Dire che è stata una bella partita è dire una bugia.
Ma se dicessi che, vista la formazione, mi aspettavo una bella partita, sarebbe dire una bugia ancora più grossa. La mia fiducia in Allegri ormai sta raggiungendo lo stesso livello di quella nei confronti del suo datore di lavoro, che è tutto dire.
Se poi ci mettiamo che dopo tutto lo smantellamento di maroni che ci hanno fatto su Rami, dolce Rami (che non è un fenomeno ma come tale hanno cercato di vendercelo) il nostro Mister contentone ha riproposto la stessa coppia centrale che tanto ha fatto per rendere quella del Milan una delle difese più bucate dei campionato, capirete il mio atteggiamento prima della partita.
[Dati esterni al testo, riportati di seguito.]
(** a decision resets the pacemaker and moves on: when the commit
    certificate of the current view is staged, [replica_decide] records the
    decided node, resets the timeout to its base, enters the next view and
    arms its timer with the base timeout; the lock is kept. *)
Theorem decide_enters_next_view s s' qc :
  0 <= view (rs s) -> view (rs s) + 1 < u64_modulus ->
  seen_decide_qc (vd_at (rs s) (view (rs s))) = true ->
  staged_decide_qc (rs s) !! view (rs s) = Some qc ->
  replica_decide w s = Ok s' ->
  view (rs s') = view (rs s) + 1 /\ timeout_interval_ms (rs s') = timeout_base_ms w /\
  head (effects s') = Some (ArmTimer (mkTimerEvent (view (rs s) + 1)) (timeout_base_ms w)) /\
  exists s1, try_execute_chain w (qc_node qc)
      (upd (fun r => set_decided_nodes ({[qc_node qc]} ∪ decided_nodes r) r)
         (upd (vd_mut (view (rs s)) id) s)) = Ok s1 /\
    locked_qc (rs s') = locked_qc (rs s1).
Proof.
  intros Hv Hb Hs Hq. unfold replica_decide. cbv zeta.
  change (rs (upd (vd_mut (view (rs s)) id) s)) with (vd_mut (view (rs s)) id (rs s)).
  rewrite vd_at_mut_eq. unfold id at 1. rewrite Hs. simpl. rewrite Hq.
  intros (s1 & E1 & [= <-])%result_bind_Ok.
  destruct (enter_new_view_facts (add_u64 (view (rs s)) 1)
    (upd (set_timeout_interval_ms (timeout_base_ms w)) s1)) as (F1 & F2 & _ & F3 & _ & F4).
  assert (add_u64 (view (rs s)) 1 = view (rs s) + 1) as Ev
    by (unfold add_u64; apply wrap64_id; unfold is_u64; lia).
  rewrite Ev in *. split_and!; [done|done|done|]. exists s1. by split.
Qed.
End pacemaker.
(** A run marks candidates only. *)
Lemma run_processed c timestamp submission_state f k :
  k ∈ processed_batch_ids (run parse_line c timestamp submission_state f).1 →
  k ∈ processed_batch_ids f ∨ k ∈ batch_ids_to_check submission_state.
Proof.
  destruct (run_spec c timestamp submission_state f) as (-> & _).
  rewrite elem_of_union, elem_of_list_to_set, list_elem_of_fmap.
  intros [(b & -> & Hb)|HP]; [right|by left].
  by apply check_batches_sound in Hb as (Hk & _).
Qed.

(** C7. Idempotent reconciliation: a run makes no call and no merge for a
    handle that is in the processed set; when every completed batch of the
    submission state is in the processed set, a run leaves the processed set
    and the merged results as they are; and that is the case for a second
    run that finds the submission state and the answers of the service
    unchanged. *)
Theorem reconcile_idempotent c timestamp timestamp' submission_state f :
  (∀ ev, ev ∈ (run parse_line c timestamp submission_state f).2 →
         event_batch ev ∉ processed_batch_ids f)
  ∧ ((∀ k b, k ∈ batch_ids_to_check submission_state →
             batches_retrieve c k = Some b → status b = "completed" →
             k ∈ processed_batch_ids f) →
     (run parse_line c timestamp submission_state f).1 = f)
  ∧ (run parse_line c timestamp' submission_state
       (run parse_line c timestamp submission_state f).1).1
    = (run parse_line c timestamp submission_state f).1.
Proof.
  assert (∀ ts g,
    (∀ k b, k ∈ batch_ids_to_check submission_state →
            batches_retrieve c k = Some b → status b = "completed" →
            k ∈ processed_batch_ids g) →
    (run parse_line c ts submission_state g).1 = g) as Hnoop.
  { intros ts g Hall.
    destruct (run_spec c ts submission_state g) as (_ & _ & _ & Hsame).
    apply Hsame. by apply check_batches_none. }
  split_and!.
  - intros ev Hin. by apply run_events_candidates in Hin as [_ ?].
  - apply Hnoop.
  - apply Hnoop. intros k b Hk Hretr Hst.
    destruct (run_spec c timestamp submission_state f) as (-> & _).
    destruct (decide (k ∈ processed_batch_ids f)) as [HP|HP].
    + apply elem_of_union. by right.
    + apply elem_of_union. left. apply elem_of_list_to_set, list_elem_of_fmap.
      exists b. split; [by rewrite (batches_retrieve_id _ _ _ Hretr)|].
      by eapply check_batches_complete.
Qed.

(** C8, where the code departs from it: a completed batch whose output
    cannot be downloaded yields no result, and the run marks it as
    processed all the same; every later run, whatever the service and the
    submission state are then, makes no call and no merge for it, so its
    results are never merged. *)
Theorem failed_download_is_marked c timestamp submission_state f b file_id :
  b ∈ (get_new_completed_batches c (processed_batch_ids f) submission_state).1 →
  output_file_id b = Some file_id →
  download c file_id = None →
  let f1 := (run parse_line c timestamp submission_state f).1 in
  (process_batch_result parse_line c b).1 = ∅
  ∧ id b ∈ processed_batch_ids f1
  ∧ ∀ c' timestamp' submission_state' ev,
      ev ∈ (run parse_line c' timestamp' submission_state' f1).2 →
      event_batch ev ≠ id b.
Proof.
  intros Hb Hout Hdown f1. subst f1.
  assert (id b ∈ processed_batch_ids
            (run parse_line c timestamp submission_state f).1) as Hmarked.
  { destruct (run_spec c timestamp submission_state f) as (-> & _).
    apply elem_of_union. left. apply elem_of_list_to_set, list_elem_of_fmap.
    by exists b. }
  split_and!; [|done|].
  - unfold process_batch_result. rewrite Hout.
    destruct (bool_decide (file_id = "")); [done|]. by rewrite Hdown.
  - intros c' ts' sub' ev Hin Heq.
    apply run_events_candidates in Hin as [_ Hnot]. by rewrite Heq in Hnot.
Qed.
(** X1.  What [_get_element_text] returns is already trimmed and
    single-spaced: [strip], which the scrape applies to it, changes
    nothing, nor would a second normalisation; and for a visible element
    its tokens are those of the element's text. *)
Theorem get_element_text_normalised (el : element) (text : string) :
  strip (OS._get_element_text el) = OS._get_element_text el
  ∧ join " " (split (OS._get_element_text el)) = OS._get_element_text el
  ∧ split (OS._get_element_text (Visible text)) = split text.
Proof.
  split; [apply strip_get_element_text|]. split; [|apply split_normalised].
  destruct el as [t| |e]; simpl; [|done..]. by rewrite split_normalised.
Qed.

(** The parser looks at the tokens of its argument only. *)
Lemma parse_price_string_tokens s s' :
  split s = split s' → OS._parse_price_string s = OS._parse_price_string s'.
Proof.
  intros Heq.
  assert (Hna : ∀ t, t = "N/A" → length (split t) ≠ 2%nat) by (by intros t ->).
  unfold OS._parse_price_string.
  destruct (String.eqb_spec s "N/A") as [Hs|Hs],
           (String.eqb_spec s' "N/A") as [Hs'|Hs']; rewrite <- ?Heq; try done.
  - apply Hna in Hs. destruct (Nat.eqb_spec (length (split s)) 2); done.
  - apply Hna in Hs'. rewrite <- Heq in Hs'.
    destruct (Nat.eqb_spec (length (split s)) 2); done.
Qed.

(** X2.  The price parsed from what the scrape extracts from a visible
    element is the price parsed from the element's own text: runs of white
    space, and white space around the text, do not matter. *)
Theorem parse_scraped_text (text : string) :
  OS._parse_price_string (strip (OS._get_element_text (Visible text)))
  = OS._parse_price_string text.
Proof.
  rewrite strip_get_element_text.
  apply parse_price_string_tokens, split_normalised.
Qed.

(** X3.  A parsed price whose currency is not the sentinel fixes the input:
    the string had exactly two tokens, the currency is the second, and the
    magnitude is the number written by the first once its commas are
    periods. *)
Theorem parse_price_string_inversion price_string x c :
  OS._parse_price_string price_string = Ok (x, c) →
  c ≠ "UNKNOWN" →
  ∃ n, split price_string = [n; c]
       ∧ float_of_str (replace "," "." n) = Ok x.
Proof.
  unfold OS._parse_price_string, try_except. intros Hparse Hc.
  destruct (String.eqb_spec price_string "N/A") as [->|_]; [by simplify_eq|].
  destruct (split price_string) as [|n [|c' [|? ?]]]; simpl in Hparse;
    try by simplify_eq.
  unfold mbind, result_bind in Hparse. simpl in Hparse.
  destruct (float_of_str (replace "," "." n)) as [y|e] eqn:Hfloat;
    simpl in Hparse.
  - simplify_eq. by exists n.
  - rewrite (float_of_str_raises _ _ Hfloat) in Hparse. simpl in Hparse.
    by simplify_eq.
Qed.

Lemma parse_price_string_inversion_witness :
  ∃ n, split " 0,44   ETH " = [n; "ETH"]
       ∧ float_of_str (replace "," "." n)
         = Ok (S754_finite false 7926335344172073 (-54)).
Proof.
  apply (parse_price_string_inversion " 0,44   ETH "
           (S754_finite false 7926335344172073 (-54)) "ETH");
    [by_conversion|done].
Defined.

(** ** What a scrape returns *)

Lemma call_reraised (o : option exn) classes (w : world) :
  st_try_except (lift (call o)) classes raise w = (call o, w).
Proof.
  unfold st_try_except, lift. destruct o as [e|]; simpl; [|done].
  by destruct (caught_by e classes).
Qed.

(** [_scrape_price_data_with_timeout] returns exactly when every call on
    the page returns, both elements are visible and neither text
    normalises to ["N/A"]; what it returns is then the pair of normalised
    texts, never [None]. *)
Lemma scrape_returns_iff p slug w r :
  (OS._scrape_price_data_with_timeout p slug w).1 = Ok r
  ↔ ∃ floor_text best_text,
      page_shows p floor_text best_text
      ∧ normalise floor_text ≠ "N/A" ∧ normalise best_text ≠ "N/A"
      ∧ r = Some (OS.RawData (normalise floor_text) (normalise best_text)).
Proof.
  unfold OS._scrape_price_data_with_timeout, page_shows.
  unfold st_try_except at 1. unfold mbind, st_bind, emit, lift at 1 2. simpl.
  rewrite !strip_get_element_text.
  destruct (goto p) as [e|]; simpl.
  { split; [done|]. by intros (? & ? & (? & _) & _). }
  destruct (load_state p) as [e|]; simpl.
  { split; [done|]. by intros (? & ? & (_ & ? & _) & _). }
  rewrite call_reraised.
  destruct (floor_wait p) as [e|]; simpl.
  { split; [done|]. by intros (? & ? & (_ & _ & ? & _) & _). }
  rewrite call_reraised.
  destruct (best_wait p) as [e|]; simpl.
  { split; [done|]. by intros (? & ? & (_ & _ & _ & ? & _) & _). }
  destruct (floor_element p) as [tf| |ef], (best_element p) as [tb| |eb]; simpl;
    rewrite ?String.eqb_refl, ?orb_true_r; simpl;
    try (split; [done|by intros (? & ? & (_ & _ & _ & _ & ? & ?) & _)]).
  fold (normalise tf) (normalise tb).
  destruct (String.eqb_spec (normalise tf) "N/A") as [Hf|Hf]; simpl.
  { split; [done|]. intros (? & ? & (_ & _ & _ & _ & ? & ?) & ? & _).
    by simplify_eq. }
  destruct (String.eqb_spec (normalise tb) "N/A") as [Hb|Hb]; simpl.
  { split; [done|]. intros (? & ? & (_ & _ & _ & _ & ? & ?) & _ & ? & _).
    by simplify_eq. }
  split.
  - intros [= <-]. by exists tf, tb.
  - intros (? & ? & (_ & _ & _ & _ & ? & ?) & _ & _ & ->). by simplify_eq.
Qed.

Lemma parse_price_string_price_of s :
  OS._parse_price_string s = Ok (price_of s).
Proof.
  unfold price_of.
  destruct (OS._parse_price_string s) as [p|e] eqn:Hparse; [done|].
  exfalso. revert Hparse. unfold OS._parse_price_string, try_except.
  destruct (String.eqb_spec s "N/A") as [_|_]; [done|].
  destruct (split s) as [|n [|c [|? ?]]]; simpl; try done.
  unfold mbind, result_bind. simpl.
  destruct (float_of_str (replace "," "." n)) as [x|e'] eqn:Hfloat; [done|].
  by rewrite (float_of_str_raises _ _ Hfloat).
Qed.

Lemma price_of_normalise text :
  price_of (join " " (split text)) = price_of text.
Proof.
  unfold price_of.
  by rewrite (parse_price_string_tokens _ text (split_normalised text)).
Qed.

(** X4.  [_try_get_prices] returns exactly when the browser opens a page
    on which every call returns, both elements are visible and neither
    text normalises to ["N/A"].  It then returns the two prices parsed
    from the texts of the elements, never [None]; in every other case it
    raises. *)
Theorem try_get_prices_returns_iff slug w r :
  (OS._try_get_prices slug w).1 = Ok r
  ↔ ∃ p floor_text best_text,
      browser w 0%nat = Opened p
      ∧ page_shows p floor_text best_text
      ∧ normalise floor_text ≠ "N/A" ∧ normalise best_text ≠ "N/A"
      ∧ r = Some (OS.Prices (price_of floor_text) (price_of best_text)).
Proof.
  unfold OS._try_get_prices, next_session. unfold mbind at 1, st_bind. simpl.
  destruct (browser w 0%nat) as [e|p]; simpl.
  { split; [done|]. by intros (? & ? & ? & ? & _). }
  unfold st_try_finally, mbind, st_bind, lift. simpl.
  match goal with |- context [OS._scrape_price_data_with_timeout p slug ?w1] =>
    pose proof (scrape_returns_iff p slug w1) as Hscrape;
    destruct (OS._scrape_price_data_with_timeout p slug w1) as [[raw|e] w2]
  end; simpl in *.
  - destruct (proj1 (Hscrape raw) eq_refl) as (tf & tb & Hshows & Hf & Hb & ->).
    unfold normalise. rewrite !parse_price_string_price_of. simpl.
    rewrite !price_of_normalise. split.
    + intros [= <-]. by exists p, tf, tb.
    + intros (p' & tf' & tb' & [= <-] & Hshows' & _ & _ & ->).
      destruct Hshows as (_ & _ & _ & _ & Ef & Eb),
               Hshows' as (_ & _ & _ & _ & Ef' & Eb').
      rewrite Ef in Ef'. rewrite Eb in Eb'. by simplify_eq.
  - split; [done|]. intros (p' & tf & tb & [= <-] & Hshows & Hf & Hb & _).
    assert (Raise e = Ok (Some (OS.RawData (normalise tf) (normalise tb))))
      as Habs; [|done].
    apply Hscrape. by exists tf, tb.
Qed.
Quello di uno che è stato indeciso fino all’ultimo se andare al cinema.
Poi al cinema non ci sono andato e se non fosse per i gol 100 e 101 di Kakà avrei il dubbio di aver buttato un pomeriggio.
Detto questo posso solo notare che Balotelli in 3 minuti ha fatto più della coppia Matri Robinho in tutto il campionato e che Cristante sembra davvero essere bravo come ci è stato detto per tutti questi mesi (mesi in cui però non ha giocato, perché?). Talmente bravo che mi pare ovvio che domenica con Sassuolo non ci sarà, per lasciare il posto a qualche fenomeno come Birsa o Montolivo.
D’altronde anche Saponara ha avuto la sua occasione prima della pausa, ed anche lui ha fatto vedere belle cose (prima di sparire insieme a tutta la squadra) ed infatti di lui ieri non c’è stata traccia.
Non vedo l’ora che questo campionato finisca per potere finalmente salutare Allegri come si merita, cioè con una sonora pernacchia.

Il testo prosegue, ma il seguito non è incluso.